■ WHAT YOU WILL DO: In the entries below, find the line with "sound w0 w → wp (add_coverage_for" and the line with "destruct c; try". Reproduce those two lines and every line between them exactly, and nothing more.

■ GIVEN RECORDS:
(* ===== verification/Immutability.v ===== *)
(** * Committed checkpoints are immutable

    With an id generator that never repeats an id, a commit files its checkpoint under
    a key no earlier checkpoint has.  So whatever commands run, a checkpoint once
    committed keeps its files, deletes and schema for ever; only the coverage recorded
    by extension commits is added to it. *)

From S2P Require Import Prelude Json Schema FileSet Contract Checkpoint Coordination ServiceState Cutover Commits CutoverTheory Service.

Section history.
Context `{Environment, HashOrder}.

(** Every checkpoint is filed under a table and an id drawn earlier. *)
Definition keys_drawn (w : World) : Prop :=
  ∀ k, is_Some (checkpoints (svc w) !! k) → ∃ t n, n < ids_used w ∧ k = key2 t (next_id n).

(** [cp'] is [cp] with more coverage. *)
Definition more_covered (cp cp' : TableMetadataCheckpoint) : Prop :=
  cp' = with_extension cp (cp_extension_metadata cp') ∧
  ∀ ext p v, extension_files cp ext !! p = Some v → extension_files cp' ext !! p = Some v.

#[export] Instance more_covered_preorder : PreOrder more_covered.
Proof.
  split; [by intros []|]. intros c1 c2 c3 [H1 H1'] [H2 H2']. split; [|auto]. rw H2 H1. done.
Qed.

(** Everything stored in [w] is still stored in [w'], at most more covered. *)
Definition history (w w' : World) : Prop :=
  ids_used w ≤ ids_used w' ∧
  ∀ k cp, checkpoints (svc w) !! k = Some cp → ∃ cp', checkpoints (svc w') !! k = Some cp' ∧ more_covered cp cp'.

#[export] Instance history_preorder : PreOrder history.
Proof.
  split; [intros w; split; [done|]; intros k cp Hk; exists cp; split; [done|reflexivity]|]. intros w1 w2 w3 [Hi1 H1] [Hi2 H2].
  split; [lia|]. intros k cp Hk. destruct (H1 k cp Hk) as (cp2 & Hk2 & Hm2). destruct (H2 k cp2 Hk2) as (cp3 & ? & ?).
  exists cp3. split; [done|]. etrans; eassumption.
Qed.

(** The invariant of a run that started in [w0]. *)
Definition sound (w0 w : World) : Prop := keys_drawn w ∧ history w0 w.

Lemma sound_same w0 w w' :
  ids_used w ≤ ids_used w' → checkpoints (svc w') = checkpoints (svc w) → sound w0 w → sound w0 w'.
Proof.
  intros Hi Hc [Hk Hh]. split.
  - intros k. rw Hc. intros Hs. destruct (Hk k Hs) as (t & n & ? & ->). exists t, n. split; [lia|done].
  - etrans; [exact Hh|]. split; [done|]. intros k cp Hcp. exists cp. rw Hc. split; [done|reflexivity].
Qed.

Lemma sound_queue w0 w w' : queue_frame w w' → sound w0 w → sound w0 w'.
Proof. intros Hf. apply sound_same; [exact (qf_ids _ _ Hf)|exact (qf_checkpoints _ _ Hf)]. Qed.

Lemma wp_sound {A} (m : ST World A) w0 w :
  st_rel queue_frame m → sound w0 w → wp m (λ _, sound w0) (sound w0) w.
Proof.
  intros Hm Hw. eapply wp_mono; [apply (wp_st_rel queue_frame), Hm| |]; simpl; eauto using sound_queue.
Qed.

Context `{!IdGeneratorLaws _}.

Lemma fresh_key w t : keys_drawn w → checkpoints (svc w) !! key2 t (next_id (ids_used w)) = None.
Proof.
  intros Hd. apply eq_None_not_Some. intros Hs. destruct (Hd _ Hs) as (t' & n & Hn & Heq).
  rw /key2 in Heq. apply key_inj_last in Heq as [_ Heq]; [|apply all_digits_no_char; [done|apply next_id_digits]..].
  apply next_id_inj in Heq. lia.
Qed.

(** Filing a checkpoint under the id just drawn. *)
Lemma sound_put t c w0 w : sound w0 w → sound w0 (upd (put_checkpoint t (draw_id w).1 c) (draw_id w).2).
Proof.
  intros [Hk Hh]. split.
  - intros k. simpl. intros [<-|Hs]%lookup_insert_is_Some'; [exists t, (ids_used w); split; [lia|done]|].
    destruct (Hk k Hs) as (t' & n & ? & ->). exists t', n. split; [lia|done].
  - etrans; [exact Hh|]. split; [simpl; lia|]. intros k cp Hcp. exists cp. split; [|reflexivity].
    simpl. rw lookup_insert_ne; [|done]. intros <-. by rw fresh_key in Hcp.
Qed.

Lemma sound_draw w0 w : sound w0 w → sound w0 (draw_id w).2.
Proof. apply sound_same; [simpl; lia|done]. Qed.

Lemma commit_type_commit_sound ti comp w0 w :
  sound w0 w → wp (speedboat_commit_type_commit ti comp) (λ _, sound w0) (sound w0) w.
Proof.
  intros Hw. rw /speedboat_commit_type_commit /modify_svc /fresh_id. pose proof (sound_draw _ _ Hw) as Hw1.
  do 2 wp_step. wp_step. wp_step; [intros latest _|done]. do 2 wp_step.
  wp_step. wp_step; [intros files _|done]. wp_step. wp_step; [intros sch _|done]. cbv zeta.
  wp_step. wp_step; [intros c _|done]. wp_step. wp_step; [intros [c' [sf icf]] _|done].
  do 2 wp_step. wp_step. eapply wp_mono; [apply (wp_sound _ w0); [apply fill_frame|by apply sound_put]| |done].
  intros [] w2 Hw2. do 2 wp_step. apply wp_sound; [apply maybe_compact_frame|]. by apply (sound_same w0 w2).
Qed.

Lemma commit_type_delete_sound ti comp w0 w :
  sound w0 w → wp (speedboat_commit_type_delete ti comp) (λ _, sound w0) (sound w0) w.
Proof.
  intros Hw. rw /speedboat_commit_type_delete /modify_svc /fresh_id. pose proof (sound_draw _ _ Hw) as Hw1.
  do 2 wp_step. wp_step. wp_step; [intros latest _|done]. do 2 wp_step. cbv zeta.
  wp_step. wp_step; [intros c _|done]. wp_step. wp_step; [intros [c' fs] _|done].
  do 2 wp_step. wp_step. match goal with |- sound w0 (upd _ ?w2) => apply (sound_same w0 w2); [done..|] end. by apply sound_put.
Qed.

Lemma speedboat_commit_sound c w0 w : sound w0 w → wp (speedboat_commit c) (λ _, sound w0) (sound w0) w.
Proof.
  intros Hw. rw /speedboat_commit. wp_step. wp_step; [intros [] _|done]. wp_step.
  eapply wp_mono; [apply (wp_iter _ (sound w0)); [exact Hw|]| |done].
  - intros ti w1 _ Hw1. destruct (decide _); [by apply commit_type_commit_sound|].
    destruct (decide _); [by apply commit_type_delete_sound|]. by wp_step.
  - intros [] w1 Hw1. cbv zeta. wp_step.
    eapply wp_mono; [apply (wp_iter _ (sound w0)); [exact Hw1|]| |done]; [|by intros [] w2 Hw2].
    intros t w2 _ Hw2. wp_step. by apply (sound_same w0 w2).
Qed.

Lemma iceberg_commit_sound t c w0 w : sound w0 w → wp (iceberg_commit t c) (λ _, sound w0) (sound w0) w.
Proof.
  intros Hw. rw /iceberg_commit /modify_svc /fresh_id. pose proof (sound_draw _ _ Hw) as Hw1.
  do 2 wp_step. wp_step. wp_step; [intros latest _|done].
  do 2 wp_step. wp_step. wp_step; [intros sch _|done]. cbv zeta.
  wp_step. wp_step; [intros c1 _|done]. wp_step. wp_step; [intros [c2 [sf icf]] _|done].
  do 4 wp_step. wp_step. eapply wp_mono; [apply (wp_sound _ w0); [apply fill_frame|]| |done].
  { match goal with |- sound w0 (upd _ ?w2) => apply (sound_same w0 w2); [done..|] end. by apply sound_put. }
  intros [] w2 Hw2. wp_step. eapply wp_mono; [apply (wp_iter _ (sound w0)); [exact Hw2|]| |done].
  - intros i w3 _ Hw3. wp_step.
    eapply wp_mono; [apply (wp_sound _ w0); [apply replace_and_delete_frame|exact Hw3]| |done].
    intros item w4 Hw4. wp_step. by apply (sound_same w0 w4).
  - intros [] w3 Hw3. wp_step. wp_step. wp_step. by apply (sound_same w0 w3).
Qed.

(** Coverage is added to stored checkpoints only. *)
Lemma add_coverage_more c commit : more_covered c (add_coverage c commit).1.
Proof.
  split; [done|]. intros ext p v Hv. destruct (decide (ext = ec_extension commit)) as [->|Hne].
  - by rw add_coverage_lookup Hv.
  - rw /extension_files add_coverage_other //.
Qed.

Lemma add_coverage_for_sound t x c w0 w :
  sound w0 w → wp (add_coverage_for t x c) (λ _, sound w0) (sound w0) w.
Proof.
  intros [Hk Hh]. rw /add_coverage_for /modify_svc. do 2 wp_step. wp_step. wp_step; [|done].
  intros cp Hcp%unwrap_Ok. cbv zeta. do 2 wp_step. set (w1 := upd _ w).
  assert (Hw1 : sound w0 w1).
  { split.
    - intros k. simpl. intros [<-|Hs]%lookup_insert_is_Some'; apply Hk; [by rw Hcp; eexists|done].
    - etrans; [exact Hh|]. split; [done|]. intros k cp' Hk'. destruct (decide (k = key2 t x)) as [->|Hne].
      + simplify_eq. eexists. split; [apply lookup_insert_eq|apply add_coverage_more].
      + exists cp'. split; [|reflexivity]. simpl. rw lookup_insert_ne; [congruence|done]. }
  wp_step. wp_step; [|done]. intros b _. destruct b; [|by wp_step]. do 2 wp_step. wp_step. by apply (sound_same w0 w1).
Qed.

Lemma extension_commit_sound t c w0 w : sound w0 w → wp (extension_commit t c) (λ _, sound w0) (sound w0) w.
Proof.
  intros Hw. rw /extension_commit /modify_svc. do 2 wp_step. cbv zeta. wp_step. wp_step; [intros [] _|done]. wp_step.
  eapply wp_mono; [apply (wp_map commit_frame _ (sound w0) (λ _ _, True));
    [intros; apply add_coverage_for_frame|done|intros; eapply wp_mono; [by apply (add_coverage_for_sound _ _ _ w0)|done|done]|exact Hw]| |done].
  intros covered w1 [Hw1 _]. destruct (omap id covered); [by wp_step|]. do 2 wp_step. wp_step.
  eapply wp_mono; [apply (wp_sound _ w0); [apply apply_work_item_frame|by apply (sound_same w0 w1)]| |done].
  intros [] w2 Hw2. do 2 wp_step. do 3 wp_step.
  apply (sound_same w0 w2); [done| |done]. rw /upd /=. case_match; [case_match|]; done.
Qed.

(** Commands whose checkpoint ids come from the generator. *)
Definition draws_ids (c : Command) : Prop := match c with CmdAddCheckpoint _ => False | _ => True end.

Lemma sound_command c w0 w : draws_ids c → sound w0 w → sound w0 (exec (run_command c) w).
Proof.
  intros Hc Hw. destruct (is_cutover_command c) eqn:Hcc.
  { pose proof (cutover_command_data_frame c w Hcc) as Hf.
    refine (sound_same w0 w _ _ _ Hw); [by rw (df_ids _ _ Hf)|exact (df_checkpoints _ _ Hf)]. }
  pose proof registry_frame as (? & ? & ? & ? & ?). pose proof claims_frame as (Hce & Hcc' & Hcl).
  destruct c; try discriminate; try done; simpl; rw ?exec_forget;
    rw /claim_extension_work_items /claim_compaction_work_items /claim_cleanup_work_items /= ?exec_st_update;
    try (refine (sound_queue w0 w _ _ Hw); solve [auto | apply st_rel_exec; auto using create_table_frame]);
    try (apply exec_wp; auto using speedboat_commit_sound, iceberg_commit_sound, extension_commit_sound);
    by apply (sound_same w0 w).
Qed.

Lemma reachable_keys w : reachable draws_ids w → keys_drawn w.
Proof.
  induction 1 as [m ids reads|c w Hc _ IH].
  - intros k [c Hc]. simpl in Hc. by rw lookup_empty in Hc.
  - apply (sound_command c w w); [done|]. split; [done|reflexivity].
Qed.
End history.

(** ** Properties *)
Module ImmutabilityTheory.
Section theorems.
Context `{Environment, HashOrder, !IdGeneratorLaws _}.

(** C22. Committed checkpoints are immutable: from a state reached by commands whose
    ids come from the generator (all but [add_checkpoint]), after any further sequence of such commands every
    stored checkpoint is still stored under its key with the same table, id, files,
    deletes and schema, and with at least the coverage it had. *)
Theorem checkpoints_immutable w cs k cp :
  reachable draws_ids w → Forall draws_ids cs → checkpoints (svc w) !! k = Some cp →
  ∃ cp', checkpoints (svc (foldl (λ w c, exec (run_command c) w) w cs)) !! k = Some cp' ∧ more_covered cp cp'.
Proof.
  intros Hr Hcs Hk.
  assert (Hs : ∀ w1, sound w w1 → sound w (foldl (λ w c, exec (run_command c) w) w1 cs)).
  { induction Hcs as [|c cs Hc _ IH]; intros w1 Hw; [done|]. simpl. by apply IH, sound_command. }
  destruct (Hs w) as [_ [_ Hh]]; [split; [by apply reachable_keys|reflexivity]|]. exact (Hh k cp Hk).
Qed.
End theorems.
End ImmutabilityTheory.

■ PROBLEM SOLUTION:
  sound w0 w → wp (add_coverage_for t x c) (λ _, sound w0) (sound w0) w.
Proof.
  intros [Hk Hh]. rw /add_coverage_for /modify_svc. do 2 wp_step. wp_step. wp_step; [|done].
  intros cp Hcp%unwrap_Ok. cbv zeta. do 2 wp_step. set (w1 := upd _ w).
  assert (Hw1 : sound w0 w1).
  { split.
    - intros k. simpl. intros [<-|Hs]%lookup_insert_is_Some'; apply Hk; [by rw Hcp; eexists|done].
    - etrans; [exact Hh|]. split; [done|]. intros k cp' Hk'. destruct (decide (k = key2 t x)) as [->|Hne].
      + simplify_eq. eexists. split; [apply lookup_insert_eq|apply add_coverage_more].
      + exists cp'. split; [|reflexivity]. simpl. rw lookup_insert_ne; [congruence|done]. }
  wp_step. wp_step; [|done]. intros b _. destruct b; [|by wp_step]. do 2 wp_step. wp_step. by apply (sound_same w0 w1).
Qed.

Lemma extension_commit_sound t c w0 w : sound w0 w → wp (extension_commit t c) (λ _, sound w0) (sound w0) w.
Proof.
  intros Hw. rw /extension_commit /modify_svc. do 2 wp_step. cbv zeta. wp_step. wp_step; [intros [] _|done]. wp_step.
  eapply wp_mono; [apply (wp_map commit_frame _ (sound w0) (λ _ _, True));
    [intros; apply add_coverage_for_frame|done|intros; eapply wp_mono; [by apply (add_coverage_for_sound _ _ _ w0)|done|done]|exact Hw]| |done].
  intros covered w1 [Hw1 _]. destruct (omap id covered); [by wp_step|]. do 2 wp_step. wp_step.
  eapply wp_mono; [apply (wp_sound _ w0); [apply apply_work_item_frame|by apply (sound_same w0 w1)]| |done].
  intros [] w2 Hw2. do 2 wp_step. do 3 wp_step.
  apply (sound_same w0 w2); [done| |done]. rw /upd /=. case_match; [case_match|]; done.
Qed.

(** Commands whose checkpoint ids come from the generator. *)
Definition draws_ids (c : Command) : Prop := match c with CmdAddCheckpoint _ => False | _ => True end.

Lemma sound_command c w0 w : draws_ids c → sound w0 w → sound w0 (exec (run_command c) w).
Proof.
  intros Hc Hw. destruct (is_cutover_command c) eqn:Hcc.
  { pose proof (cutover_command_data_frame c w Hcc) as Hf.
    refine (sound_same w0 w _ _ _ Hw); [by rw (df_ids _ _ Hf)|exact (df_checkpoints _ _ Hf)]. }
  pose proof registry_frame as (? & ? & ? & ? & ?). pose proof claims_frame as (Hce & Hcc' & Hcl).
  destruct c; try discriminate; try done; simpl; rw ?exec_forget;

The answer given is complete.